Passing pointers by value

In C, all values are passed by value. This seems a little confusing when you consider the fact that C also has pointers. What does that mean?

Let’s look at the example from class:

#include <stdio.h>

void add(int *x, int *y, int *z) {
  *z = *x + *y;
}

int main() {
  int x = 1;
  int y = 3;
  int z;
  add(&x, &y, &z);
  return z;
}

Let’s walk through this program step-by-step. At the beginning, there is nothing. Note that the red arrow points at the line about to be evaluated. This arrow is called the instruction pointer.

When we enter a function, the function preamble runs. The preamble allocates storage for the variables in the function. We call this “setting up the stack frame.” If there are any parameters, at this time, their values are copied into the local storage allocated for them. In this case, there aren’t any parameters.

This line is straightforward: assign the value 1 to the local variable x.

Ditto. Assign 3 to y.

In this line, we declared z but we didn’t assign anything. In C, nothing actually happens when we execute this line. The compiler already allocated local storage before the function ran, in the preamble. That line did have to be there, though, otherwise the compiler would not have known that it needed storage for z.

Now we call the add function. But before we do that, technically there are three more steps. Why? We have to evaluate the parameters to add so that we know their values when it is time to copy them into add’s stack frame.

First, evaluate &x, which means “get the address of x,” and store that value (an address) in the first parameter to add.

Second, evaluate &y and store it in the second parameter to add.

Finally, evaluate &z and store it in the third parameter to add.

Now that all of the arguments to add are evaluated, we transfer control to the add method. On most computers, this is implemented with some kind of jump instruction. Again, in the beginning (of add), there is nothing.

Run add’s preamble. As before, if there are parameters, copy their values into local storage. Since we do have values, x, y, and z, we do have things to copy. Since they are pointers (they all have type int *), they actually store addresses. I will draw them here using arrows to make things clearer. Note that x, y, and z in add aren’t just different variables than x, y, and z, in main, the variables in add have a different type (int * as opposed to int). Remember that variable names are just names, and as in real life, where two people can have the same name, two variables in C can have the same name. We will talk about why, exactly, this fact does not confuse C when we discuss scope. For now, observe that names are local to a function.

It’s worth noting that z in add really does point to an undefined variable z in main. Yes, C lets you do things like that.

At this point, we execute the body of the add function. There’s a lot going on, so as we did with function parameter evaluation, let’s break the evaluation down into steps.

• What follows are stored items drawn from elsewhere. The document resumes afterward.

(* ===== verification/ProcSpec.v ===== *)
(** * ProcSpec: the process table

    Invariants of the table that every system call keeps, and what [exit],
    [wait], [kill] and [wakeup] do. *)
From stdpp Require Import functions.
From S2P Require Import Prelude Riscv CString Kalloc Vm Spinlock Proc.

Section ProcSpec.
Context {F : Type} `{FileOps F}.
Context (kend trampoline forkret_addr : Z).
Notation S := (ps F).
Implicit Types (s : S) (i j me : nat).
Notation freeproc := (freeproc kend).
Notation allocproc := (allocproc kend trampoline forkret_addr).
Notation fork := (fork kend trampoline forkret_addr).
Notation wait := (wait kend).

(** ** Identifiers *)

(** A slot has an identifier exactly when it is in use, and no two share one. *)
Record pt_inv s : Prop := {
  pt_pid : ∀ i, p_state (procs s i) = UNUSED ↔ p_pid (procs s i) = 0;
  pt_range : ∀ i, 0 ≤ p_pid (procs s i) < nextpid s;
  pt_uniq : ∀ i j, p_pid (procs s i) = p_pid (procs s j) → p_pid (procs s i) ≠ 0 → i = j;
  pt_next : nextpid s < 2 ^ 31;
}.

Definition live i s : Prop := p_state (procs s i) ≠ UNUSED.
(** ... with the slots [L] in use and [N] the next identifier. *)
Definition inv_live (N : Z) (L : list nat) s : Prop :=
  pt_inv s ∧ (∀ i, i ∈ L → live i s) ∧ nextpid s = N.

(** Updates that keep the identifier and the use of a slot. *)
Definition tame (f : proc → proc) : Prop :=
  ∀ p, p_pid (f p) = p_pid p ∧ (p_state (f p) = UNUSED ↔ p_state p = UNUSED).

Lemma upd_here s i f p' : procs s i = p' → <[i := f (procs s i)]> (procs s) i = f p'.
Proof. intros <-. by rewrite fn_lookup_insert. Qed.

Lemma upd_inv s i f N L :
  inv_live N L s →
  p_pid (f (procs s i)) = p_pid (procs s i) →
  (p_state (f (procs s i)) = UNUSED ↔ p_state (procs s i) = UNUSED) →
  inv_live N L (mkPs (km s) (<[i := f (procs s i)]> (procs s)) (nextpid s) (initproc s) (files s)).
Proof.
  intros [[H1 H2 H3 H4] [HL HN]] Hp Hs.
  assert (E : ∀ j, p_pid (<[i := f (procs s i)]> (procs s) j) = p_pid (procs s j) ∧
    (p_state (<[i := f (procs s i)]> (procs s) j) = UNUSED ↔ p_state (procs s j) = UNUSED)).
  { intros j. destruct (decide (i = j)) as [<-|]; [by rewrite fn_lookup_insert|by rewrite fn_lookup_insert_ne]. }
  split; [split; simpl|].
  - intros j. destruct (E j) as [-> ->]. apply H1.
  - intros j. destruct (E j) as [-> _]. apply H2.
  - intros j k. destruct (E j) as [-> _], (E k) as [-> _]. apply H3.
  - done.
  - split; [|done]. intros j Hj. unfold live. simpl. destruct (E j) as [_ ->]. by apply HL.
Qed.

Lemma keeps_upd N L i f : tame f → keeps_inv (inv_live N L) (upd_proc i f : M S unit).
Proof. intros Hf s Hs. apply upd_inv; [done|apply Hf|apply Hf]. Qed.

(** A change of state of a slot in use. *)
Lemma keeps_upd_live N L i f :
  i ∈ L → (∀ p, p_pid (f p) = p_pid p ∧ p_state (f p) ≠ UNUSED) →
  keeps_inv (inv_live N L) (upd_proc i f : M S unit).
Proof.
  intros Hi Hf s Hs. apply upd_inv; [done|apply Hf|]. destruct Hs as [_ [HL _]]. specialize (HL i Hi).
  destruct (Hf (procs s i)) as [_ ?]. unfold live in HL. tauto.
Qed.

Lemma inv_live_frame N L s k fl ini :
  inv_live N L s → inv_live N L (mkPs k (procs s) (nextpid s) ini fl).
Proof. intros [[] HL]. by split. Qed.

Lemma keeps_km N L {A} (m : M kmem A) : keeps_inv (inv_live N L) (on_km m : M S A).
Proof. apply keeps_zoom. intros s t. apply inv_live_frame. Qed.
Lemma keeps_files N L {A} (m : M (kmem * F) A) : keeps_inv (inv_live N L) (on_files m : M S A).
Proof. apply keeps_zoom. intros s t. apply inv_live_frame. Qed.

Lemma tame_trapframe v : tame (set_trapframe v). Proof. done. Qed.
Lemma tame_pagetable v : tame (set_pagetable v). Proof. done. Qed.
Lemma tame_sz v : tame (set_sz v). Proof. done. Qed.
Lemma tame_cwd v : tame (set_cwd v). Proof. done. Qed.
Lemma tame_parent v : tame (set_parent v). Proof. done. Qed.
Lemma tame_chan v : tame (set_chan v). Proof. done. Qed.
Lemma tame_killed v : tame (set_killed v). Proof. done. Qed.
#[local] Hint Resolve tame_trapframe tame_pagetable tame_sz tame_cwd tame_parent tame_chan tame_killed : keeps.
#[local] Hint Resolve keeps_km keeps_files keeps_upd : keeps.
#[local] Hint Extern 1 (tame _) => (intros ?; split; reflexivity) : keeps.

Lemma keeps_get N L i : keeps_inv (inv_live N L) (get_proc i : M S proc).
Proof. apply keeps_gets. Qed.
#[local] Hint Resolve keeps_get : keeps.

(** The last update of [freeproc] gives the slot and its identifier up. *)
Lemma freed_inv s i f N L :
  inv_live N L s → i ∉ L → p_pid (f (procs s i)) = 0 → p_state (f (procs s i)) = UNUSED → 0 < nextpid s →
  inv_live N L (mkPs (km s) (<[i := f (procs s i)]> (procs s)) (nextpid s) (initproc s) (files s)).
Proof.
  intros [[H1 H2 H3 H4] [HL HN]] Hi Hp Hs Hn. split; [split; simpl|].
  - intros j. destruct (decide (i = j)) as [<-|]; [rewrite fn_lookup_insert; tauto|by rewrite fn_lookup_insert_ne].
  - intros j. destruct (decide (i = j)) as [<-|]; [rewrite fn_lookup_insert; lia|by rewrite fn_lookup_insert_ne].
  - intros j k. destruct (decide (i = j)) as [<-|], (decide (i = k)) as [<-|];
      rewrite ?fn_lookup_insert, ?fn_lookup_insert_ne by done; [done|lia|lia|apply H3].
  - done.
  - split; [|done]. intros j Hj. unfold live. simpl. rewrite fn_lookup_insert_ne; [by apply HL|]. intros <-. done.
Qed.

Lemma inv_next s N L : inv_live N L s → 0 < nextpid s.
Proof. intros [[_ H2 _ _] _]. specialize (H2 0%nat). lia. Qed.

Lemma keeps_freeproc N L i : i ∉ L → keeps_inv (inv_live N L) (freeproc i : M S unit).
Proof.
  intros Hi. unfold Proc.freeproc. apply keeps_bind; [auto with keeps|]. intros p.
  apply keeps_bind; [case_match; auto with keeps|]. intros _.
  apply keeps_bind; [auto with keeps|]. intros _.
  apply keeps_bind; [case_match; auto with keeps|]. intros _.
  intros s Hs. pose proof (inv_next s N L Hs). by apply freed_inv.
Qed.

(** ** allocproc *)

Lemma find_unused_Some k i t j : find_unused k i t = Some j → p_state (t j) = UNUSED.
Proof. revert i. induction k as [|k IH]; intros i; simpl; [done|]. case_decide; [by intros [= <-]|apply IH]. Qed.

(** A fresh identifier for an unused slot. *)
Lemma fresh_inv s i N L :
  inv_live N L s → p_state (procs s i) = UNUSED → N < 2 ^ 31 - 1 →
  inv_live (N + 1) (i :: L) (mkPs (km s) (<[i := set_state USED (set_pid N (procs s i))]> (procs s))
    (N + 1) (initproc s) (files s)).
Proof.
  intros [[H1 H2 H3 H4] [HL HN]] Hu Hlt. rewrite HN in *. split; [split; simpl|].
  - intros j. destruct (decide (i = j)) as [<-|]; [|by rewrite fn_lookup_insert_ne].
    rewrite fn_lookup_insert. simpl. pose proof (H2 i). split; [done|lia].
  - intros j. pose proof (H2 j). destruct (decide (i = j)) as [<-|]; [rewrite fn_lookup_insert; simpl; lia|].
    rewrite fn_lookup_insert_ne by done. lia.
  - intros j k. pose proof (H2 j). pose proof (H2 k).
    destruct (decide (i = j)) as [<-|], (decide (i = k)) as [<-|];
      rewrite ?fn_lookup_insert, ?fn_lookup_insert_ne by done; simpl; [done|lia|lia|apply H3].
  - lia.
  - split; [|done]. intros j [Hj|Hj]%elem_of_cons; unfold live; simpl; [subst j; by rewrite fn_lookup_insert|].
    destruct (decide (i = j)) as [<-|]; [by rewrite fn_lookup_insert|]. rewrite fn_lookup_insert_ne by done. by apply HL.
Qed.

Lemma inv_live_weaken N L L' s : (∀ i, i ∈ L' → i ∈ L) → inv_live N L s → inv_live N L' s.
Proof. intros HLL [H1 [H2 H3]]. split; [done|]. split; [|done]. intros i Hi. apply H2. by apply HLL. Qed.

Lemma inv_live_tail N i L s : inv_live N (i :: L) s → inv_live N L s.
Proof. apply inv_live_weaken. intros. by right. Qed.

(** [allocproc] uses one identifier, if it finds a slot. *)
Definition alloc_post N L s : Prop := inv_live N L s ∨ inv_live (N + 1) L s.

Lemma allocproc_inv s N L :
  inv_live N L s → N < 2 ^ 31 - 1 →
  post allocproc (λ o s', match o with
    | Some i => i ∉ L ∧ inv_live (N + 1) (i :: L) s'
    | None => alloc_post N L s'
    end) (alloc_post N L) s.
Proof.
  intros Hs HN. unfold Proc.allocproc. apply post_bind. unfold post at 1, gets.
  destruct (find_unused nproc 0 (procs s)) as [i|] eqn:E; [|by left].
  apply find_unused_Some in E.
  assert (Hi : i ∉ L). { intros Hi. destruct Hs as [_ [HL _]]. by apply (HL i Hi). }
  apply post_bind. unfold allocpid. apply post_bind. unfold post at 1, gets.
  apply post_bind. unfold post at 1, modify. unfold post at 1, ret. cbn [nextpid procs].
  assert (Hnx : nextpid s = N) by apply Hs. rewrite Hnx. rewrite i32_id by (pose proof (inv_next s N L Hs); lia).
  apply post_bind. unfold upd_proc at 1, post at 1, modify. cbn [km procs nextpid initproc files].
  pose proof (fresh_inv s i N L Hs E HN) as H1. set (s1 := mkPs _ _ _ _ _) in *. clearbody s1.
  set (Q := λ (o : option nat) (s' : S), _).
  assert (Hfree : ∀ s', inv_live (N + 1) (i :: L) s' → post (freeproc i ;;; ret None) Q (alloc_post N L) s').
  { intros s' Hs'. apply inv_live_tail in Hs'. apply post_bind.
    eapply post_mono; [by apply keeps_freeproc| |]; intros; by right. }
  assert (Hstep : ∀ {A} (m : M S A) (k : A → M S (option nat)) s', keeps_inv (inv_live (N + 1) (i :: L)) m →
    inv_live (N + 1) (i :: L) s' →
    (∀ a s', inv_live (N + 1) (i :: L) s' → post (k a) Q (alloc_post N L) s') → post (bind m k) Q (alloc_post N L) s').
  { intros A m k s' Hm Hs' Hk. apply post_bind. eapply post_mono; [by apply Hm|apply Hk|].
    intros s2 Hs2. right. by eapply inv_live_tail. }
  apply Hstep; [auto with keeps|done|]. intros tf s2 H2.
  apply Hstep; [auto with keeps|done|]. intros _ s3 H3.
  destruct (tf =? 0); [by apply Hfree|].
  apply Hstep; [auto with keeps|done|]. intros pt s4 H4.
  apply Hstep; [auto with keeps|done|]. intros _ s5 H5.
  destruct (pt =? 0); [by apply Hfree|].
  apply Hstep; [auto with keeps|done|]. intros _ s6 H6. by split.
Qed.

(** ** The calls that keep the identifiers *)

Lemma keeps_wakeup N L who c : keeps_inv (inv_live N L) (wakeup who c : M S unit).
Proof.
  unfold wakeup, for_procs. apply keeps_for_loop. intros j. case_match; [auto with keeps|].
  intros s Hs. unfold get_proc, gets. apply post_bind. unfold post at 1.
  destruct (sleeps_on c (procs s (Z.to_nat j))) eqn:E; [|done].
  unfold sleeps_on in E. apply andb_true_iff in E as [E _]. apply bool_decide_eq_true in E.
  apply upd_inv; [done|done|]. simpl. rewrite E. done.
Qed.
#[local] Hint Resolve keeps_wakeup : keeps.

Lemma keeps_match_opt {A B} N L (o : option A) (f : A → M S B) (g : M S B) :
  (∀ x, keeps_inv (inv_live N L) (f x)) → keeps_inv (inv_live N L) g →
  keeps_inv (inv_live N L) (match o with Some x => f x | None => g end).
Proof. by destruct o. Qed.

Lemma keeps_reparent N L me : keeps_inv (inv_live N L) (reparent me : M S unit).
Proof.
  unfold reparent, for_procs. apply keeps_for_loop. intros j. apply keeps_bind; [auto with keeps|]. intros p.
  case_match; [|auto with keeps]. apply keeps_bind; [auto with keeps|]. intros ini.
  apply keeps_bind; [auto with keeps|]. intros _. apply keeps_match_opt; auto with keeps.
Qed.
#[local] Hint Resolve keeps_reparent : keeps.

Lemma keeps_close_files N L pid l fd me : keeps_inv (inv_live N L) (close_files pid l fd me : M S unit).
Proof.
  revert fd. induction l as [|o l IH]; intros fd; simpl; [auto with keeps|].
  apply keeps_bind; [|auto]. apply keeps_match_opt; [|auto with keeps]. intros f.
  apply keeps_bind; [auto with keeps|]. auto with keeps.
Qed.

Lemma keeps_dup_files N L l fd i : keeps_inv (inv_live N L) (dup_files l fd i : M S unit).
Proof.
  revert fd. induction l as [|o l IH]; intros fd; simpl; [auto with keeps|].
  apply keeps_bind; [|auto]. apply keeps_match_opt; [|auto with keeps]. intros f.
  apply keeps_bind; [auto with keeps|]. auto with keeps.
Qed.
#[local] Hint Resolve keeps_close_files keeps_dup_files : keeps.

Lemma keeps_exit N L me status : me ∈ L → keeps_inv (inv_live N L) (exit me status : M S unit).
Proof.
  intros Hme. unfold exit. apply keeps_bind; [auto with keeps|]. intros ini.
  case_match; [auto with keeps|]. apply keeps_bind; [auto with keeps|]. intros p.
  do 2 (apply keeps_bind; [auto with keeps|]; intros _).
  apply keeps_bind; [apply keeps_match_opt; auto with keeps|]. intros _.
  do 3 (apply keeps_bind; [auto with keeps|]; intros _).
  apply keeps_bind; [auto with keeps|]. intros q.
  apply keeps_bind; [apply keeps_match_opt; auto with keeps|]. intros _.
  apply keeps_upd_live; [done|]. done.
Qed.

Lemma keeps_kill N L pid : keeps_inv (inv_live N L) (kill pid : M S Z).
Proof.
  unfold kill. apply keeps_bind; [auto with keeps|]. intros t. apply keeps_match_opt; [|auto with keeps].
  intros i. apply keeps_bind; [|auto with keeps]. apply keeps_upd. intros p. simpl.
  case_decide as E; simpl; [rewrite E|]; done.
Qed.

Lemma find_zombie_Some k i me t b j b' : find_zombie k i me t b = (Some j, b') →
  p_state (t j) = ZOMBIE ∧ p_parent (t j) = Some me.
Proof.
  revert i b. induction k as [|k IH]; intros i b; simpl; [done|].
  case_decide; [case_decide; [by intros [= <- _]|apply IH]|apply IH].
Qed.

(** [wait] frees the slot of a zombie, which is not the caller. *)
Lemma keeps_wait N me addr s :
  inv_live N [me] s → p_state (procs s me) ≠ ZOMBIE →
  post (wait me addr) (λ _, inv_live N [me]) (inv_live N [me]) s.
Proof.
  intros Hs Hme. unfold Proc.wait. apply post_bind. unfold post at 1, gets.
  destruct (find_zombie nproc 0 me (procs s) false) as [[i|] hk] eqn:E.
  - apply find_zombie_Some in E as [Ez _].
    assert (Hi : i ∉ [me]). { intros ->%list_elem_of_singleton. done. }
    assert (Hk : keeps_inv (inv_live N [me]) (
      do r <- (if addr =? 0 then ret 0
               else on_km (copyout (p_pagetable (procs s me)) addr (le_bytes 4 (u32 (p_xstate (procs s i))))));
      if r <? 0 then ret (-1) else freeproc i ;;; ret (p_pid (procs s i)))).
    { apply keeps_bind; [case_match; auto with keeps|]. intros r. case_match; [auto with keeps|].
      apply keeps_bind; [by apply keeps_freeproc|auto with keeps]. }
    by apply Hk.
  - case_match; done.
Qed.

Lemma fork_inv s N me :
  inv_live N [me] s → N < 2 ^ 31 - 1 → post (fork me) (λ _, alloc_post N [me]) (alloc_post N [me]) s.
Proof.
  intros Hs HN. unfold Proc.fork. apply post_bind.
  eapply post_mono; [by apply allocproc_inv| |done]. intros [i|] s1 H1; [|done]. destruct H1 as [Hi H1].
  apply post_bind. unfold post at 1, get_proc at 1, gets. apply post_bind. unfold post at 1, get_proc, gets.
  apply post_bind.
  eapply (post_mono _ (λ _, inv_live (N + 1) [i; me]) _ (inv_live (N + 1) [i; me]));
    [by apply keeps_km| |intros s' Hs'; right; by eapply inv_live_tail].
  intros r s2 H2. destruct (r <? 0).
  { apply post_bind. eapply (post_mono _ (λ _, inv_live (N + 1) [me]) _ (inv_live (N + 1) [me])).
    - apply keeps_freeproc; [exact Hi|by eapply inv_live_tail].
    - intros _ s' Hs'. by right.
    - intros s' Hs'. by right. }
  eapply (post_mono _ (λ _, inv_live (N + 1) [i; me]) _ (inv_live (N + 1) [i; me]));
    [|intros _ s' Hs'; right; by eapply inv_live_tail|intros s' Hs'; right; by eapply inv_live_tail].
  match goal with |- post ?m _ _ _ => assert (Hm : keeps_inv (inv_live (N + 1) [i; me]) m); [|by apply Hm] end.
  do 4 (apply keeps_bind; [auto with keeps|]; intros _).
  apply keeps_bind; [apply keeps_match_opt; [intros d; apply keeps_bind; auto with keeps|auto with keeps]|]. intros _.
  do 2 (apply keeps_bind; [auto with keeps|]; intros _).
  apply keeps_bind; [apply keeps_upd_live; [by left|done]|]. auto with keeps.
Qed.
End ProcSpec.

At a high level, we are assigning a value to a variable. What are we assigning? The result of an addition. But, since there are a bunch of * symbols in here, hopefully you suspect that there’s more to it than that.

First, we need to get the value of the right side of the assignment:

*x + *y

Well, to get the value of this expression, we need to know the value of the left side of the addition:

*x

And to know that, we have to dereference x (that’s what *x says in code, literally). What does it mean to dereference something? It means that we follow the pointer to x and fetch that value. Now we know *x. It’s 1.

1 + *y

See what to do next? We need to know the right side of the addition. *y gets the same treatment as *x. When we dereference y, we follow its pointer and find: 2.

1 + 2

We now can evaluate the right side of the assignment. It’s 3.

*z = 3

But wait… we still have a * on the left side of the assignment. That’s because z is a pointer value. We don’t actually want to store 3 in z in add. We want to store 3 in z in main. Any guesses about what to do?

When you see a pointer on the left side of an assignment, what happens is the following:

1. Evaluate the right hand side (we did this already).
2. Store the value of the right hand side in the location pointed to by the left hand side.

So what happens now is that we store 3 in z in main.

Note that this is why we can get away with returning void: we directly manipulate memory in main. Also notice that we did all this pointer stuff without any mention of allocated storage duration (i.e., without using malloc). Pointers and storage duration are different concepts, as will become clear in the next step.

Now that we’re at the end of the function, the function epilogue runs. It says how to restore the stack to its state before add was called. The storage for x, y, and z in add goes away. It goes away because it was allocated with automatic storage duration.

It is worth mentioning that the dirtly little secret in most C implementations is that those values don’t really go away. There’s still there. If you are clever, you can still even read them. What you should not do, however, is count on them staying there, because the moment you call another function, they’ll probably be overwritten.

Now we return z. Ever wondered what return z really meant? It means “copy the value stored in z in the location specified by the calling function and then jump to the function epilogue.” So we copy 3 and move to the epilogue.

Finally the program is done; the epilogue is run and the stack frame is town down.

At this point, 3 is somebody else’s problem.